§ **Action item**: Take the entries below and print, exactly, the stretch from the line containing "page that is" through the line containing "load makes and", both included.

(Stored data entries)
__________

(* ===== verification/_CoqProject ===== *)
-Q . S2P
Prelude.v
Bytes.v
Fat.v
Volume.v
Inode.v
InodeData.v
InodeGrow.v
InodeTable.v
File.v
Directory.v
CString.v
Filesys.v
DList.v
ListOps.v
ListSort.v
Bitmap.v
Hash.v
Arith.v
FixedPoint.v
CStdlib.v
Stdio.v
Intq.v
Serial.v
SerialSpec.v
Palloc.v
PallocInit.v
Malloc.v
MallocInv.v
MallocOps.v
MallocSpec.v
Words.v
Mmu.v
MmuInv.v
MmuWalk.v
MmuSpec.v
AddressSpace.v
Isolation.v
PageTables.v
UserMem.v
Vm.v
VmSpt.v
VmSwap.v
VmFrame.v
VmSpec.v
Access.v
Resident.v
OpenDirs.v
Desc.v
DescInv.v
DescOps.v
DescExit.v
DescSpec.v
Wait.v
WaitInv.v
WaitStep.v
WaitSpec.v
Exec.v
ExecArgs.v
ExecLoad.v
ExecImage.v
Syscall.v
OrderedSeq.v
Thread.v
Synch.v
Timer.v
Kernel.v
SchedInv.v
SchedSafe.v
SynchSafe.v
DonateSafe.v
KernelSafe.v
SchedSpec.v
FsExamples.v
DescExamples.v
VmExamples.v
ExecExamples.v
SyscallSpec.v
LibExamples.v
SchedExamples.v
(* ===== verification/Prelude.v ===== *)
(** * Verification of the Pintos-KAIST kernel

    This library models parts of the kernel under src/pintos-kaist/ as pure
    functions and proves what makes them correct. This file is the prelude; the
    other files are listed here in the order in which they depend on each other.

    ** How the C code is modelled

    A C function that changes state is a computation [ST S A]: a function from a
    state to an [outcome], which is a result with a new state ([Done]), a failed
    ASSERT or PANIC ([Panic]), undefined behaviour such as an access through a
    null pointer or behind an array ([Undef]), or [NoFuel]. A loop is [loop]: it
    runs its body until that answers [inr], at most as often as its fuel says.
    Every theorem about a loop shows that its fuel is enough ([Done]), or that no
    fuel is ([NoFuel] for all [n]), so that the fuel never decides a result; it is
    taken from the size of the data that the loop walks over (the length of a
    table, the bytes of a transfer, the size of a memory). Machine integers are
    [Z]; [u32], [u64], [s32] write their wrap-around out, and [int_ok] makes
    signed overflow undefined. Pointers are [Z] with 0 for NULL. [wp m s Q] says
    that [m] run in [s] is [Done] and that [Q] holds of the result; each
    operation has a lemma of this form, and the properties are stated about the
    runs themselves.

    ** The file system (compiled with EFILESYS)

    - Bytes.v: little-endian words and byte strings.
    - Fat.v: the file allocation table of filesys/fat.c with its next-fit
      allocator; chains, what allocation and release do to them, and where they
      go wrong (a full table, a short chain, the root directory, the last entry).
    - Volume.v: the sectors of devices/disk.c, and the boot record and table on
      disk; the table survives a shutdown and a boot.
    - Inode.v: the data and operations of filesys/inode.c. InodeData.v: the
      contents of a file as a byte string over its chain, and the transfer loops.
      InodeGrow.v: growth, inode_read_at, inode_write_at. InodeTable.v: the table
      of open inodes, inode_open, inode_close and the write denials.
    - File.v: the open files of filesys/file.c, as a heap of file objects that
      share inodes; a sequence of operations keeps the denials in step.
    - Directory.v: directories as arrays of slots in a file, refined to a map from
      names to sectors.
    - Filesys.v: paths and the entry points of filesys/filesys.c; sys_mkdir and
      sys_chdir of userprog/syscall.c, which walk paths in the same way.
    - FsExamples.v: a small volume, and each of these theorems used on it.

    A directory operation calls the inode's read and write, which walk the chain
    in the table and transfer sectors; the contracts are stated at each level
    ([dir_on], [file_on], [chain]) and the proof of a level uses the lemmas of the
    one below.

    ** The library

    - DList.v, ListOps.v, ListSort.v: lib/kernel/list.c as a heap of linked
      elements; every operation refines one on sequences, the merge sort is
      stable.
    - Bitmap.v: lib/kernel/bitmap.c on 64-bit words, refined to booleans.
    - Hash.v: lib/kernel/hash.c with resizing and iteration.
    - CString.v: lib/string.c on a byte-addressed memory.
    - Arith.v, FixedPoint.v: lib/arithmetic.c and threads/fixed-point.c.
    - CStdlib.v: lib/stdlib.c (atoi, heapsort, binary search).
    - Stdio.v: lib/stdio.c and the output of lib/kernel/console.c.
    - LibExamples.v: each of these theorems used on a concrete input.

    ** Devices

    - Intq.v: the circular buffers of devices/intq.c. A function ends a turn where
      its thread blocks, and is taken up there again ([place], [answer]).
    - Serial.v: devices/serial.c, devices/input.c and devices/kbd.c on a log of
      accesses to ports, whose reads are answered from a list. SerialSpec.v: all
      runs of these functions keep the two queues in order, and the interrupts of
      the device on while they are needed. An example; two readers that meet.

    ** Memory

    - Palloc.v: the page allocator of threads/palloc.c on its two bitmaps;
      PallocInit.v: palloc_init, which reads the memory map of the machine.
    - Malloc.v: the block allocator of threads/malloc.c. MallocInv.v: its
      invariant (arenas made of pages in use, blocks at most once in a free list,
      an arena never entirely free) and the blocks in use ([live]). MallocOps.v:
      malloc and free keep it. MallocSpec.v: what the users of the allocator rely
      on; absurd sizes; an example.

    palloc works on the bitmaps of Bitmap.v and clears pages with the memset of
    CString.v; malloc is proved from the lemmas of Palloc.v alone.

    - Words.v: 64-bit loads and stores. Mmu.v: the page tables of threads/mmu.c,
      in the memory behind the page pools, and paging_init of threads/init.c.
    - MmuInv.v: the tables below a root as a tree of pages in use ([node], [tree]),
      and what it means that it has [grown] by free pages or is [unchanged].
      MmuWalk.v: the three walks find an entry, or extend the tree, or give back
      what they have taken. MmuSpec.v: the mapping that the processor reads off
      the tree, and what a store to one entry does to it.
    - AddressSpace.v: the operations on one page table; Isolation.v: many page
      tables side by side ([processes]). PageTables.v: the properties and an
      example. The entries of the root that a process may change are a parameter
      ([top]); for processes it is the first one.

    ** Virtual memory

    - UserMem.v: what processes see of the frames behind their page tables
      ([user_byte]), and that taking, entering and filling a frame is seen by one
      process in one page only ([view_except], [alone]).
    - Vm.v: pages, frames, the supplemental page tables, lazy loading, the clock,
      the swap disk, copy-on-write, fork and mapped files (vm/vm.c, vm/anon.c,
      vm/file.c, vm/uninit.c). The objects that come from malloc are typed and kept by address.
    - VmSpt.v: a supplemental page table is a map from addresses to pages, kept in
      the hash table of Hash.v. VmSwap.v: slots of the swap disk; a page comes
      back from it as it went. VmFrame.v: a fresh frame for a page; what backs a
      page ([backing]) is what swap_in brings into its frame.
    - VmSpec.v: the properties of vm_try_handle_fault, case by case, and of
      vm_alloc_page_with_initializer. VmExamples.v: each of them used.

    The fault handler uses the page allocator (Palloc.v), one page table among
    others (Isolation.v), file reads (InodeGrow.v) and the bitmap of slots
    (Bitmap.v) through their contracts.

    ** Threads

    - OrderedSeq.v: what list_insert_ordered and list_sort compute on sequences;
      lib/kernel/list.c refines it, and the files below are written with it.
    - Thread.v: threads/thread.c, as functions on a record of the scheduler's
      variables ([sched]); Synch.v: threads/synch.c; Timer.v: devices/timer.c and
      the external interrupts of threads/interrupt.c; Kernel.v: the functions of
      threads composed: what a thread is still to do is a list of [frame]s, each a
      part of a function that begins where the thread may have waited; booting.
    - SchedInv.v: the invariant [wf]: every thread is where its status says, and a
      lock is free or has exactly one owner. SchedSafe.v, SynchSafe.v,
      DonateSafe.v: the operations of thread.c, of synch.c, and a turn of the
      donation loop of lock_acquire keep it. KernelSafe.v: the transition system
      ([step]: a thread goes on, calls a function, creates a thread, or the timer
      interrupts; or an object is initialised) keeps it.
    - SchedSpec.v: the properties: in any reachable state no ASSERT fails and
      nothing missing is read, but by thread_create of a thread that has ended;
      locks exclude each other; the highest priority runs; donations rise along
      chains of locks and fall with their release; sleepers wake when they are
      due.
    - SchedExamples.v: the invariant is decidable; the kernel boots into it; each of these theorems
      on a small state; what goes wrong in a few states outside of them.

    The timer may interrupt wherever one part follows another. lock_acquire and
    thread_create run with interrupts on: each turn of the donation loop is a
    part, so that locks may be released and threads end between two turns, and so
    is the end of thread_create, from where its thread may have run. The loop
    needs no fuel: a chain of waiting holders that goes round in a circle is a
    thread that goes on for ever. In the code malloc then gives out, and the
    kernel stores through a null pointer.
    thread_exit is modelled without the call of process_exit, which is in Desc.v,
    Wait.v and Exec.v.

    ** Processes

    - OpenDirs.v: open directories among the open files of File.v. Desc.v: the
      descriptor tables of all processes (userprog/syscall.c, and the parts of
      process_init, __do_fork, process_exec and process_exit in
      userprog/process.c that deal with files). DescInv.v: the invariant
      ([wf_desc]): an open file counts exactly the slots that lead to it in all
      tables, executables deny writes and are in no table. DescOps.v,
      DescExit.v (exit and fork): the calls keep it. DescSpec.v: the
      properties; DescExamples.v: each of them used, and what goes wrong for
      arguments that the calls do not check.
    - Wait.v: process_fork, __do_fork, process_wait and process_exit as a
      transition system whose turns end where another thread may run; the copy
      itself is one turn that may fail. WaitInv.v, WaitStep.v: its invariant
      ([wf_procs]). WaitSpec.v: a child outlives its parent's interest in it, the
      status arrives once, nobody waits for ever for a child whose descendants
      have stopped, and the races that the code has.

    - Access.v: page_fault and kill (userprog/exception.c), and loads and stores of
      the kernel through the addresses of a process, with the faults they cause.
      Exec.v: load, process_exec and what they call, and the memory part of
      __do_fork and process_exit (userprog/process.c). Resident.v: a page that is
      in a frame of its own, and stores to it. ExecArgs.v: what push_args (a part of
      load) leaves at the top of the stack is argc and argv as the program reads
      them ([main_args]). ExecLoad.v: what load_segment and the
      loop over the headers make of a file ([segments], [image]). ExecImage.v: the
      property of the part of load behind the opening of its file (before that,
      load makes and activates a page table: [load] and [new_pml4] in Exec.v).
      ExecExamples.v: a small executable.

    - Syscall.v: syscall_handler, its checks of addresses and buffers, filesys_lock,
      and the calls (userprog/syscall.c). A call may end without a return
      ([ending]). Then lib/user/syscall.c, each function as the registers it loads,
      and what the kernel is to do for it ([serve]). SyscallSpec.v: the handler does
      exactly that; no call keeps filesys_lock, but create where it ends the
      process; both used on examples.

    The descriptors are proved over the contracts of File.v and Directory.v; the
    loops over the table have MAX_FD turns. In Wait.v a semaphore is its value.

    ** What is not modelled

    Malloc: its failure is an oracle in the volume and in a hash table, which are
    not run on the heap of Malloc.v; it does not happen in the scheduler, whose
    code does not survive it. The buckets of a hash table are sequences, and the
    memory of the old ones is not given back in the model of rehash. The locks of
    the allocators and of the write-backs of mapped files are left out, and the
    functions of the file system are modelled as they run in one thread;
    filesys_lock is in Syscall.v.

    The theorems about page faults and about load are for memory that suffices:
    vm_get_frame finds a free page. Eviction, fork of a memory and mapped files are
    modelled without theorems, but for the transfers of anonymous pages, because
    the code goes through the page table of the running process where it should
    through that of the owner. The loops of pml4_destroy and pml4_for_each, and
    process_exec and process_cleanup, are modelled without theorems, too.

    Left out are the ATA protocol of disk.c and the screen of vga.c, the registers
    that a switch and intr-stubs.S exchange, the processor's cache of page table
    entries, and the boot code. The invariant of the scheduler is for the priority
    scheduler; the advanced one (-mlfqs) is modelled, with its arithmetic proved,
    but its loops read freed threads (SchedExamples.v). *)
From stdpp Require Import base numbers list gmap.
From Stdlib Require Import ZArith Lia.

__________

§ **Exercise response**:
      __do_fork and process_exit (userprog/process.c). Resident.v: a page that is
      in a frame of its own, and stores to it. ExecArgs.v: what push_args (a part of
      load) leaves at the top of the stack is argc and argv as the program reads
      them ([main_args]). ExecLoad.v: what load_segment and the
      loop over the headers make of a file ([segments], [image]). ExecImage.v: the
      property of the part of load behind the opening of its file (before that,
      load makes and activates a page table: [load] and [new_pml4] in Exec.v).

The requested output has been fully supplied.